TASK » Lines in which "left" appears should be pulled from the data below.

DATA SECTION »
_ _ _ _ _ _ _
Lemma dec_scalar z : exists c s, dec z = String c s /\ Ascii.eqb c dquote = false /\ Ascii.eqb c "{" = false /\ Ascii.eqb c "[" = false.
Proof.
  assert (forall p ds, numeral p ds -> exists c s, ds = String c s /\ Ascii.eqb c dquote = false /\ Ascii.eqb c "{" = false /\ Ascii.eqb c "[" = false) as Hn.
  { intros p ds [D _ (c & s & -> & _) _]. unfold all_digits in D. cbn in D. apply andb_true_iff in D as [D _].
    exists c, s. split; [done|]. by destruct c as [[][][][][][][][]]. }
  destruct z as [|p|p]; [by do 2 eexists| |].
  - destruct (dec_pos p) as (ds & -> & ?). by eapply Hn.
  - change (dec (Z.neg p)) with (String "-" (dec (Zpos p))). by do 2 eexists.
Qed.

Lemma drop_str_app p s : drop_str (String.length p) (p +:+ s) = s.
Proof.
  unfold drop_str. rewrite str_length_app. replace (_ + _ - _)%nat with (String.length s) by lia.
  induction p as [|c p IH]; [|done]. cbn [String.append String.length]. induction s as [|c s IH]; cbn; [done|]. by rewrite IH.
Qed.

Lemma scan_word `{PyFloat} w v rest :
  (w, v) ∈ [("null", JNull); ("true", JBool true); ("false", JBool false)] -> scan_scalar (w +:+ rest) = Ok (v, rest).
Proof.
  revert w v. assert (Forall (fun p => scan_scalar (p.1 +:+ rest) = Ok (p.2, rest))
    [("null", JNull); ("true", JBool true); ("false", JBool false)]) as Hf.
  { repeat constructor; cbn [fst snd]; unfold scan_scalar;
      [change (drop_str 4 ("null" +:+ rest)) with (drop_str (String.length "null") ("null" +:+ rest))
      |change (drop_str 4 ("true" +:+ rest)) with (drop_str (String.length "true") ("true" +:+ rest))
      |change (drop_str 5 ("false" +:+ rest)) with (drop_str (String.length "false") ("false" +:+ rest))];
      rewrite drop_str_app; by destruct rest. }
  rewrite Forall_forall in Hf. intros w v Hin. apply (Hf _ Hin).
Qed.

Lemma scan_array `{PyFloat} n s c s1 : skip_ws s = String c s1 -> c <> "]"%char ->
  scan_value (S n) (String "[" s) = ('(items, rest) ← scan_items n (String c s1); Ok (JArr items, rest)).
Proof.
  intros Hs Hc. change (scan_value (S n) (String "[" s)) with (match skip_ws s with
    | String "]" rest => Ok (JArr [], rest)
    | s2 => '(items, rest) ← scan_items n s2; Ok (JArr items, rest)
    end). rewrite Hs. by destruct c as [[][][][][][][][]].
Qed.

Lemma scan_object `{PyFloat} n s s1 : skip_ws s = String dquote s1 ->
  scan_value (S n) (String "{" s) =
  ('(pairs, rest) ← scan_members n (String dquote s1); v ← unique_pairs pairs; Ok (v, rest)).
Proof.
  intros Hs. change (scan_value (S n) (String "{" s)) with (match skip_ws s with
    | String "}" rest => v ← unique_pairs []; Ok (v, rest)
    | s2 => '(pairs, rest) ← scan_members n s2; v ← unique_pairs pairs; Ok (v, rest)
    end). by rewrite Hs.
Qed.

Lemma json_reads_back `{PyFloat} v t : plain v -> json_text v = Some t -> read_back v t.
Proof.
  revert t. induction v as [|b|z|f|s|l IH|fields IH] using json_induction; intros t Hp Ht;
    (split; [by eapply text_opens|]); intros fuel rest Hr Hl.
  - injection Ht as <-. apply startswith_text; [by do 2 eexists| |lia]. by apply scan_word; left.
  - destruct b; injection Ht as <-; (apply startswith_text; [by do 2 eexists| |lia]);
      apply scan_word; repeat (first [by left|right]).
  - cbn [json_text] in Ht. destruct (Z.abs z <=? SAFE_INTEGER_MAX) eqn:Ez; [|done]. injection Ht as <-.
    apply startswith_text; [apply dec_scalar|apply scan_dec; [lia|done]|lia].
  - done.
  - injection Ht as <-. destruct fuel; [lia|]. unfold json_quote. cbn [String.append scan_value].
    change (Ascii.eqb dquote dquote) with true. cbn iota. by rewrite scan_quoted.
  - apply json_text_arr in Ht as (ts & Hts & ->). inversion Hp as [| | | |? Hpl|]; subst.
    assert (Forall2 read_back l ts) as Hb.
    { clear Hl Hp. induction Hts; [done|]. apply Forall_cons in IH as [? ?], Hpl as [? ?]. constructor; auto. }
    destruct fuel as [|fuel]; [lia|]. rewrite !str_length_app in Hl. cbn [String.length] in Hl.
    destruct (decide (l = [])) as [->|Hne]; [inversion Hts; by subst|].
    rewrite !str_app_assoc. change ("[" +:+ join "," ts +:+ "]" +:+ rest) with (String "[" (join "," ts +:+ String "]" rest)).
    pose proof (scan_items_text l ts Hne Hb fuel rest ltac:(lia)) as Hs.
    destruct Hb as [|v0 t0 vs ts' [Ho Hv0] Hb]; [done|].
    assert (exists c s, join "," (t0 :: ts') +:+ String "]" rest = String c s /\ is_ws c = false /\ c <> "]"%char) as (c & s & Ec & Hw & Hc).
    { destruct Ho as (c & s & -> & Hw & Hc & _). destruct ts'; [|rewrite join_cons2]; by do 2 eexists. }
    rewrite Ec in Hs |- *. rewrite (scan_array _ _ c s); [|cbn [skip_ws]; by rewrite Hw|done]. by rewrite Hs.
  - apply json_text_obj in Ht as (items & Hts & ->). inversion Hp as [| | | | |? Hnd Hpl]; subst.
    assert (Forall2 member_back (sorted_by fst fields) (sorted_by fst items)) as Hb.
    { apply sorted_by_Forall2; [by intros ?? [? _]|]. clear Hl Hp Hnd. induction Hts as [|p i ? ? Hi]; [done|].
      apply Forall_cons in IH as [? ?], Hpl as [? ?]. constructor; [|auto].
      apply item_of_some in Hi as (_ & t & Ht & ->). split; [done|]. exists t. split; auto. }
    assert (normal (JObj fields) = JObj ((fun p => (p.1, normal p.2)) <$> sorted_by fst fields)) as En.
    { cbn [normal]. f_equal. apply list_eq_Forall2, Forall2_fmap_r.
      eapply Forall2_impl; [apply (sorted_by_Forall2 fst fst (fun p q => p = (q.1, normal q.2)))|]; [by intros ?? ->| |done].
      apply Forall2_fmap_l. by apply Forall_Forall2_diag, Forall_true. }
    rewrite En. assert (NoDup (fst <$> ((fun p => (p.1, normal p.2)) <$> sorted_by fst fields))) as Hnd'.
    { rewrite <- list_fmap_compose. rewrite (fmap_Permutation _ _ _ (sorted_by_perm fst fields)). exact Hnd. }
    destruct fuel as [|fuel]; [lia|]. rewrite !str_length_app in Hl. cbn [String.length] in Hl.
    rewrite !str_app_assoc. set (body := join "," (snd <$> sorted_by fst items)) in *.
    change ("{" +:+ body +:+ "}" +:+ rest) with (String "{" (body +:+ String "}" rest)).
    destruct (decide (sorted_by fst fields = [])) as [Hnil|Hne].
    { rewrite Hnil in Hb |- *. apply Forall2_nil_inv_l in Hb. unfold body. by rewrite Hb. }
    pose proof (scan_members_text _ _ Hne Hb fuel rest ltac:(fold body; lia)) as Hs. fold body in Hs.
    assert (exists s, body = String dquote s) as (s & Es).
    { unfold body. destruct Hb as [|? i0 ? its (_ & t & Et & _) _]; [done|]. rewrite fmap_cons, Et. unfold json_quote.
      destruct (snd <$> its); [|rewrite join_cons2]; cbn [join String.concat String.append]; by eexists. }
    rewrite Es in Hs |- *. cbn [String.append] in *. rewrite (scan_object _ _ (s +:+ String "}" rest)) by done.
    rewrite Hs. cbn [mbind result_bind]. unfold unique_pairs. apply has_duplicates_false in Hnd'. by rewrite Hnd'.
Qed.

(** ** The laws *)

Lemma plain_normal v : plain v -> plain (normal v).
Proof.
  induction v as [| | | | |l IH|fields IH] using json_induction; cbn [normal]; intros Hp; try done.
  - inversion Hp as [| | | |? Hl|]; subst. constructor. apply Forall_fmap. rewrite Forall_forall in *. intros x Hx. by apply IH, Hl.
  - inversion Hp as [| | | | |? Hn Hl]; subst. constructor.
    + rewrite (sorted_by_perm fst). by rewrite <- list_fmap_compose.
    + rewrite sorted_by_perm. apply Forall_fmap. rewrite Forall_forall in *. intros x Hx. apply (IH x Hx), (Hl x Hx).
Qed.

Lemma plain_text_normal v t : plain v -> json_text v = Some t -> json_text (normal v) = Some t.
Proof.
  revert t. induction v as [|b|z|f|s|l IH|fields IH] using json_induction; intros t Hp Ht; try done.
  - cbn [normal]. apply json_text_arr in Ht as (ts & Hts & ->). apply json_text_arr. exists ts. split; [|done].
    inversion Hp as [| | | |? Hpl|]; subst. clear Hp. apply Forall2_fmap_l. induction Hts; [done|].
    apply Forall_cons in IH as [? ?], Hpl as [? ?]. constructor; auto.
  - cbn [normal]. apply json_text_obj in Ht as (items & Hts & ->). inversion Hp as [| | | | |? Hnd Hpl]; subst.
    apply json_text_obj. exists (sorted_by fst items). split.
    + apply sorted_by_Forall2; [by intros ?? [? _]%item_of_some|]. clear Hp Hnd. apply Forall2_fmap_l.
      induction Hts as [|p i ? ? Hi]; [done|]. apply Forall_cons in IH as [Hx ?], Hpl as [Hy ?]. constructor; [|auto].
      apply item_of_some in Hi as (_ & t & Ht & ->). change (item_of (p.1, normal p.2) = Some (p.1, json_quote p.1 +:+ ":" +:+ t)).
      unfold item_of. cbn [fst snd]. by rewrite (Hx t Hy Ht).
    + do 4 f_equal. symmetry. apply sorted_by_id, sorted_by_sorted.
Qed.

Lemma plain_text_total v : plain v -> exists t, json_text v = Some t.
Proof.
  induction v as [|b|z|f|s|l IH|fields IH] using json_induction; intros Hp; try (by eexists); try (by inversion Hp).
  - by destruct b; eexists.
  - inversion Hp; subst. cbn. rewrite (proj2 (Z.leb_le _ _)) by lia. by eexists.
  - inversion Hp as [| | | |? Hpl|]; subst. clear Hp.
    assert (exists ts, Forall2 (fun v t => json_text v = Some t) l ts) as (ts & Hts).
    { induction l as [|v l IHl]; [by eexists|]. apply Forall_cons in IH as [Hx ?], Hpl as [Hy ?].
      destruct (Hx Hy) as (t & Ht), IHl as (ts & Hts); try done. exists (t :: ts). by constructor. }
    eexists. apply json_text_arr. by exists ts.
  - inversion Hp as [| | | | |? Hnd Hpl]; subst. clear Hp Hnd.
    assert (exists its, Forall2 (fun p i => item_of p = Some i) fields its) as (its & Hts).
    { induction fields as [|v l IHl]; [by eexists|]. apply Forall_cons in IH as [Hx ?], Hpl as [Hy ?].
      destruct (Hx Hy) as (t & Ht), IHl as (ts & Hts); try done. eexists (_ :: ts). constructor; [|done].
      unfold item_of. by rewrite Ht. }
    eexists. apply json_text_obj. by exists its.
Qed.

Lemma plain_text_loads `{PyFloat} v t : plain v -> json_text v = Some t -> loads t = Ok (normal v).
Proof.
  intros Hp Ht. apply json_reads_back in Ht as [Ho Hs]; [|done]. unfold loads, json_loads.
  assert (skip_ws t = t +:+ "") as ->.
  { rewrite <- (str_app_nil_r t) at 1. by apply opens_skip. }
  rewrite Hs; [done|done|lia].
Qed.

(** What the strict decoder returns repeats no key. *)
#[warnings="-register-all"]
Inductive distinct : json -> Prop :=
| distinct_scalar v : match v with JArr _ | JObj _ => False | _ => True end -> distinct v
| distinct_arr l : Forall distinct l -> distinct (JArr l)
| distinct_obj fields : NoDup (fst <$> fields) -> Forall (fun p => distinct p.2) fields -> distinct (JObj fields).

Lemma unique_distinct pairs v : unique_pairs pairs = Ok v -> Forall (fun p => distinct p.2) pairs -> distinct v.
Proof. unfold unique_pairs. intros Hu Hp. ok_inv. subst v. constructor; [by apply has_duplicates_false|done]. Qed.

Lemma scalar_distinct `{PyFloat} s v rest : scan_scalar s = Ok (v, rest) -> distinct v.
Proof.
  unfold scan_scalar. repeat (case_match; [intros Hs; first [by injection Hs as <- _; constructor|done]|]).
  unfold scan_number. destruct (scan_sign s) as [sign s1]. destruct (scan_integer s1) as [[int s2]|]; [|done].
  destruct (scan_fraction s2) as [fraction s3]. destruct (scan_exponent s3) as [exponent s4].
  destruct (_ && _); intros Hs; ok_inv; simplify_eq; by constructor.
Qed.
_ _ _ _ _ _ _
OUTPUT FOR THIS EXERCISE »
  - injection Ht as <-. apply startswith_text; [by do 2 eexists| |lia]. by apply scan_word; left.
      apply scan_word; repeat (first [by left|right]).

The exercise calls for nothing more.